# WHAT IS NEEDED
Where in the data below does the word "after" appear? Copy every line that has it.

# ENTRIES SHOWN
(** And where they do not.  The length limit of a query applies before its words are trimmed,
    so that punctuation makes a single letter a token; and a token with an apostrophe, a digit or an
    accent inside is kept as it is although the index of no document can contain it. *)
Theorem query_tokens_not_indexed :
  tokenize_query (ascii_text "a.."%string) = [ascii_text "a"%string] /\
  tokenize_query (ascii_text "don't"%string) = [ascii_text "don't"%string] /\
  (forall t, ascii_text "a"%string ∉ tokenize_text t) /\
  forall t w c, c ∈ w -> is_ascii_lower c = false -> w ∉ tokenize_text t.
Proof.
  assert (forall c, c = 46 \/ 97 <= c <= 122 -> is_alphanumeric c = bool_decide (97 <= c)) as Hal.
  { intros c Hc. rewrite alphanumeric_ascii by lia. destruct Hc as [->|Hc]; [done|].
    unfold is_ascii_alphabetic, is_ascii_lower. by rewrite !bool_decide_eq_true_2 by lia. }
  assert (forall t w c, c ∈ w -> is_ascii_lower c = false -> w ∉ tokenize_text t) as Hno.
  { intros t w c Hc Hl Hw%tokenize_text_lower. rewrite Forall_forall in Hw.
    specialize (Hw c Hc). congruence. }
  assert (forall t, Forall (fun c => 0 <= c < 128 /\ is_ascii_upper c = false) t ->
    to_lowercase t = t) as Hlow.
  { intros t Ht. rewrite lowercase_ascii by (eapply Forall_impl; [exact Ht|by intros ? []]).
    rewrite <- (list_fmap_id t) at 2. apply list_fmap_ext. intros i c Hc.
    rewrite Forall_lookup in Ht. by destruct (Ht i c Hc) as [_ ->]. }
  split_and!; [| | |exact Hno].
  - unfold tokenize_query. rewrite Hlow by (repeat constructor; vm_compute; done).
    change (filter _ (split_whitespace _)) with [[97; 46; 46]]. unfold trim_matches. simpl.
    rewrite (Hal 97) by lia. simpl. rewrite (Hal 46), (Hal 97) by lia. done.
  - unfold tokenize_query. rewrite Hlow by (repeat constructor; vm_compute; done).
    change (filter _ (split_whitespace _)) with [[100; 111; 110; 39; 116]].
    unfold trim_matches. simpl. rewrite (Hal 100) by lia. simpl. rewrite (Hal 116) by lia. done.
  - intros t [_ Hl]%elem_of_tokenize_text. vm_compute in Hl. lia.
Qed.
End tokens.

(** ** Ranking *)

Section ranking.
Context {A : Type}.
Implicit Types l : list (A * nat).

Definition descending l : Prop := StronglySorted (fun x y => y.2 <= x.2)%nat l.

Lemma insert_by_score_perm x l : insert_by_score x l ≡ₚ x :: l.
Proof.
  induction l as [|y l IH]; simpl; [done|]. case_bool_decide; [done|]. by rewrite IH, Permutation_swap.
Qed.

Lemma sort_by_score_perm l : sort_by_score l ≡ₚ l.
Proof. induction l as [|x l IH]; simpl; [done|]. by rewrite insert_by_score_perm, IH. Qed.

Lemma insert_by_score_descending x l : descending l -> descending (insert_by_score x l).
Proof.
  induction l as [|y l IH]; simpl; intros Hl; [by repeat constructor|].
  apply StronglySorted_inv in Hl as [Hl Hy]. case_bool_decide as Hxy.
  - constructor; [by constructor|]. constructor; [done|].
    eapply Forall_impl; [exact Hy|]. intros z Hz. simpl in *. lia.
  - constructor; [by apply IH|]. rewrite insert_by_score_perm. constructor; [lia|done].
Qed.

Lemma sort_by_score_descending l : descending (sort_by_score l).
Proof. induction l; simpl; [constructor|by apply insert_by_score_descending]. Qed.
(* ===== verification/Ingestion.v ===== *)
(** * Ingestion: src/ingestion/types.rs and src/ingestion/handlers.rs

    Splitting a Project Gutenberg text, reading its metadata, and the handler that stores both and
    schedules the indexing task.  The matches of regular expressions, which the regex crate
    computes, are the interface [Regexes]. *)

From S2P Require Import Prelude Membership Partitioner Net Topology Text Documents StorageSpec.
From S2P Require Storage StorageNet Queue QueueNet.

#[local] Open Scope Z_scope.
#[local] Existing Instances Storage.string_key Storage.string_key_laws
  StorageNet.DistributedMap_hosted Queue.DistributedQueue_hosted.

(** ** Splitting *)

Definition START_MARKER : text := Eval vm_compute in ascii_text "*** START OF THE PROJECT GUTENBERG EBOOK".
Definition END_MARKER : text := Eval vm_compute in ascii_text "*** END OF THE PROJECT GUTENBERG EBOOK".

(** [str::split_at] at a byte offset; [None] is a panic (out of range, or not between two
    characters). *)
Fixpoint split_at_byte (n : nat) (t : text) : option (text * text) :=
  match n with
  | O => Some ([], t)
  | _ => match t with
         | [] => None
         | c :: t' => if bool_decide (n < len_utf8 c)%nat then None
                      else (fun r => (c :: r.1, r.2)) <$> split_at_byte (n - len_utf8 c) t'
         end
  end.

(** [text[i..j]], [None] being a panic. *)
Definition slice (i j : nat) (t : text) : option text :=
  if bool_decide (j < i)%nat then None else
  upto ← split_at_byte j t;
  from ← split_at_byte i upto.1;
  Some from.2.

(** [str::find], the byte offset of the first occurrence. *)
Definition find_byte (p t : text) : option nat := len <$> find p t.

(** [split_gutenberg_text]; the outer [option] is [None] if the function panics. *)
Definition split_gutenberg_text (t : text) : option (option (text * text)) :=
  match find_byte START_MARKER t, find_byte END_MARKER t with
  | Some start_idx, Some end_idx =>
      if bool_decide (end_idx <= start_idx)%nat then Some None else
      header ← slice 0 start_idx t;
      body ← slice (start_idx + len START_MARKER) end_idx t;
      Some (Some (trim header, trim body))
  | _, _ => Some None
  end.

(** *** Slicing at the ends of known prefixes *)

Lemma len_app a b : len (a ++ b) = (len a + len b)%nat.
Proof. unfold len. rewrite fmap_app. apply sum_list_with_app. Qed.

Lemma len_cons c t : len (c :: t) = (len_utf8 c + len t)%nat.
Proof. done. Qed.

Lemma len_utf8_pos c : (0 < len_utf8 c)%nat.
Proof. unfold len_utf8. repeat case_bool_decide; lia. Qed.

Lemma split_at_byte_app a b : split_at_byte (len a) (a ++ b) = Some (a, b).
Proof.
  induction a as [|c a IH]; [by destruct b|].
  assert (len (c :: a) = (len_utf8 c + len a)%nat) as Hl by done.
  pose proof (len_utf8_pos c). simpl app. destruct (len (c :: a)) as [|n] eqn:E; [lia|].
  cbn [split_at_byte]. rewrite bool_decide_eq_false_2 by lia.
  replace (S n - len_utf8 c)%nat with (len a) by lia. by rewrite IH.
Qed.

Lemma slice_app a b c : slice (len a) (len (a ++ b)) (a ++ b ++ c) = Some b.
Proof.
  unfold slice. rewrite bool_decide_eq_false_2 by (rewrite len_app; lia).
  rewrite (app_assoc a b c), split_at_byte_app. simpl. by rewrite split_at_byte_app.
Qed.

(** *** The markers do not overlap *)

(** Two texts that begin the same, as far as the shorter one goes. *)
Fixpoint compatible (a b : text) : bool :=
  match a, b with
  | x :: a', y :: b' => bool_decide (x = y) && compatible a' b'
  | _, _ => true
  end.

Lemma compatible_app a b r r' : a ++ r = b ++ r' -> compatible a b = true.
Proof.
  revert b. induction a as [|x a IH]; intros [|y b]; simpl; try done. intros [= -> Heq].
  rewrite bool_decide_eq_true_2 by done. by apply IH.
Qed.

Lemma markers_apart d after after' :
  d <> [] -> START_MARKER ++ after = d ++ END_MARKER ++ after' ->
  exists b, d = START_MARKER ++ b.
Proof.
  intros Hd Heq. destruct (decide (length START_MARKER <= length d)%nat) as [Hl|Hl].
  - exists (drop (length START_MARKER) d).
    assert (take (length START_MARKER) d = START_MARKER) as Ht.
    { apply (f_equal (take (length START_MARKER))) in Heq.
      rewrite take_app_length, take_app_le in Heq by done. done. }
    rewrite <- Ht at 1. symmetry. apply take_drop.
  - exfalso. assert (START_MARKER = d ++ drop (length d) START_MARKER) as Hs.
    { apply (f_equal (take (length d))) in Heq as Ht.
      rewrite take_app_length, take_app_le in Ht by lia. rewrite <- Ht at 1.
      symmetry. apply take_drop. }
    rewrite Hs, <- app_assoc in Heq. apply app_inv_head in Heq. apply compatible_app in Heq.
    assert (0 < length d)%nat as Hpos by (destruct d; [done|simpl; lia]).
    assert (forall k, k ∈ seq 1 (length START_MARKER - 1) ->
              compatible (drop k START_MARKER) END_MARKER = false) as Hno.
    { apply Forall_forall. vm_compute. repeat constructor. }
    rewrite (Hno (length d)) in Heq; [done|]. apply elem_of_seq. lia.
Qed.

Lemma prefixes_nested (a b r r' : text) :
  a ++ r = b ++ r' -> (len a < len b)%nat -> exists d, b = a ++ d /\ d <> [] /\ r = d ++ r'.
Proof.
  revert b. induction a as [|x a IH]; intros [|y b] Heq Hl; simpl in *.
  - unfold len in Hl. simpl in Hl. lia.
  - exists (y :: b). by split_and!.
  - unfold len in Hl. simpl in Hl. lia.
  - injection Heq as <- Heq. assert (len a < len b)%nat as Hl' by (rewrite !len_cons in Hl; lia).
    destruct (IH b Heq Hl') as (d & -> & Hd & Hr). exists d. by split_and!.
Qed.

# ANSWER TO THIS EXERCISE
Lemma markers_apart d after after' :
  d <> [] -> START_MARKER ++ after = d ++ END_MARKER ++ after' ->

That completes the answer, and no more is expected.